PRC1 and PRC2 redundantly repress nonlineage transcription factors in EpSCs. (A) Distribution of H3K27me3 and H2AK119ub marks on the up-regulated genes in Eed; Ring1a/b 3KO. (B) Distribution of PRC1 and PRC2 up-regulated direct target genes among P0 Eed cKO, Ring1a/b 2KO, and Eed; Ring1a/b 3KO EpSCs. (C) Expression levels of PRC1 and PRC2 direct target genes in P0 control, Eed cKO, and Eed; Ring1a/b 3KO EpSCs. (D) Expression levels of PRC1 and PRC2 direct target genes in P0 control, Ring1a/b 2KO, and Eed; Ring1a/b 3KO EpSCs. (E) Proportion of up-regulated transcription factor (TF) genes marked by PRC1, PRC2, or PRC1/2. (F) Relative expression levels of nonepidermal TFs in P0 Eed cKO, Ring1a/b 2KO, and Eed; Ring1a/b 3KO EpSCs. (G) Relative expression levels of epidermal genes in keratinocytes ectopically expressing combinations of nonepidermal TFs. Combination 1 included NR4A2, GATA2, FOXA1, TBX3, NKX2-9, and TBX5. Combination 2 included PITX2, SIX2, HOXD13, SIX3, OTX2, and SATB2.

Figure 6.

Redundant repressive functions of PRC1 and PRC2 promote epidermal cell fate in EpSCs. (Top) In control EpSCs, PRC1 and PRC2 repressive marks are present on the promoters of nonepidermal genes.
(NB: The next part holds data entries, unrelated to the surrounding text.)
(** The state [prepare] leaves when it installs a client in the
    configuration at [ac]. *)
Definition install s (ac : addr) (cfg : Config) : state E :=
  let a := fresh (dom (clients s)) in
  with_configs (<[ac := set_Client (Some a) cfg]> (configs s))
    (with_clients (<[a := mkHttpClient clientTimeout]> (clients s)) s).

(** What [prepare] computes, with the state written out. *)
Definition prepare_result s c : outcome ptr * state E :=
  match resolve s c with
  | None => (Panic NilDereference, s)
  | Some ac =>
      match configs s !! ac with
      | None => (Fault, s)
      | Some cfg =>
          if is_nil (Client cfg) then (Ret (Some ac), install s ac cfg)
          else (Ret (Some ac), s)
      end
  end.

(** [if c == nil { c = DefaultConfig }] *)
Lemma resolve_run c s :
  (if is_nil c then gets DefaultConfig else ret c) s = (Ret (resolve s c), s).
Proof. by destruct c. Qed.

Lemma prepare_run c s : prepare c s = prepare_result s c.
Proof.
  unfold prepare, prepare_result. unfold bind at 1. rewrite resolve_run.
  rewrite bind_load. destruct (resolve s c) as [ac|]; [|done]. simpl.
  destruct (configs s !! ac) as [cfg|] eqn:Hc; [|done].
  destruct (is_nil (Client cfg)); [|done].
  unfold bind at 1, ClientWithTimeout. rewrite bind_alloc. simpl.
  by rewrite Hc.
Qed.

(** [GetReader] is [prepare] followed by [Url] and [newGetter]. *)
Lemma GetReader_prepare b path c s :
  GetReader b path c s
  = bind (prepare c) (λ c', u <- Url b path c' ;; newGetter u c' b) s.
Proof.
  unfold GetReader, prepare. rewrite bind_assoc.
  apply bind_ext; intros c' s1 _. rewrite bind_assoc.
  apply bind_ext; intros cfg s2 _. rewrite bind_assoc.
  by apply bind_ext; intros [] s3 _.
Qed.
Epidermal genes are expressed. (Middle) In Eed cKO or Ring1a/b 2KO EpSCs, loss of either PRC complex results in mild derepression of nonepidermal genes. Epidermal gene expression is not suppressed. (Bottom) In Eed; Ring1a/b 3KO EpSCs, loss of both complexes results in a robust derepression of nonepidermal transcription factor (TF) genes, highlighting that PRC1 and PRC2 redundantly repress these genes. Epidermal genes are suppressed in Eed; Ring1a/b 3KO EpSCs, emphasizing the physiological importance of PRC1 and PRC2 functional redundancy in cell identity maintenance.